The 2023 Hacks for Humanity: Hacking for the Social Good event from Oct. 6-8 brought together undergraduates, high school students, professionals and community members from across the valley to innovate technology for the social good. Hosted by ASU’s Project Humanities, the event aims to address local and global issues by implementing the seven Humanity 101 principles: compassion, empathy, forgiveness, integrity, kindness, respect and self-reflection.
One of the projects to receive recognition used emerging technologies to facilitate communication and help people who are deaf or hard of hearing participate in video calls.
Led by ASU Library Makerspace student worker Chandra prakash Pandey, the third-place team created an app that uses a smartphone camera to convert real-time American Sign Language into speech. The team included Bharat Gupta, Alex Koopman, Mason Gibbs and Rajiv Kataria.
Pandey is a second-year computer science major in the Ira A. Fulton Schools of Engineering. Pandey’s interest in augmented reality (AR) modeling focused on how to use a smartphone or device camera to recognize hand gestures in the air.

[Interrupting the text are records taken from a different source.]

(** * Charter-party merge engine: extraction, rule-based merge, change log

    A shallow embedding of [document_processor.py] (field extraction and
    [merge_documents]) and [change_tracker.py] (the change log and its
    summary), together with the part of Python's [re] module that the two
    rule catalogues rely on. *)

From Stdlib Require Import String Ascii NArith.
From stdpp Require Import base option list sorting gmap pretty.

Imagining those gestures as sign language that could be translated to speech seemed like a logical next step that aligned with the mission of the Hacks for Humanity event. “For example, if you’re at a Starbucks and need to order a coffee, this app can help deaf and hard of hearing people communicate,” said Pandey. “Vice versa, for people who don’t know ASL, this could take speech and turn it into sign language.”
Pandey joined the Makerspace team earlier this summer where he mentors other ASU students who come in to work on their projects that range from 3D printing to laser cutting.
“I get to learn to talk with students, help them problem solve to see if can we do this,” said Pandey. “I’ve learned so much by mentoring students, and even within our hackathon team, I’m continuing to keep in touch with the high school students who helped create the hackathon project.”
Hacks for Humanity lasted for 36 hours and running on little sleep by the end, the whole team felt drained but determined. “If I start a project, doesn’t matter how it ends, I just wanted to see it complete,” said Pandey. “When we were announced, I screamed! We did it! It was really fun, and we all felt accomplished with how it came together.”
Victor Surovec, director of the ASU Library’s Makerspace sees the powerful impact of students helping students. “Our students deal with all sorts of challenges that they help other students figure out; they learn new skills and different processes, and they help set the path for other students building skillsets for those who come asking for help.”
Pandey will continue to explore AR and VR as tools for education as well as studying how generative AI technology can support these projects. This past weekend, he participated in HackHarvard, where he teamed up with students from Stanford and Boston University and made a website with a generative AI called LegalAid. “Our product helps people learn about the laws of the state they are in and helps them take further action if they are victims of a crime,” said Pandey.
Surovec added, “Now and in the future, libraries are where you can come to learn all these new technologies. We will show you all the things you need to know to imagine new solutions. Exploring new tools for expanding accessibility, and being able to have valuable conversations through an app such as this are so important to helping people feel a sense of belonging.”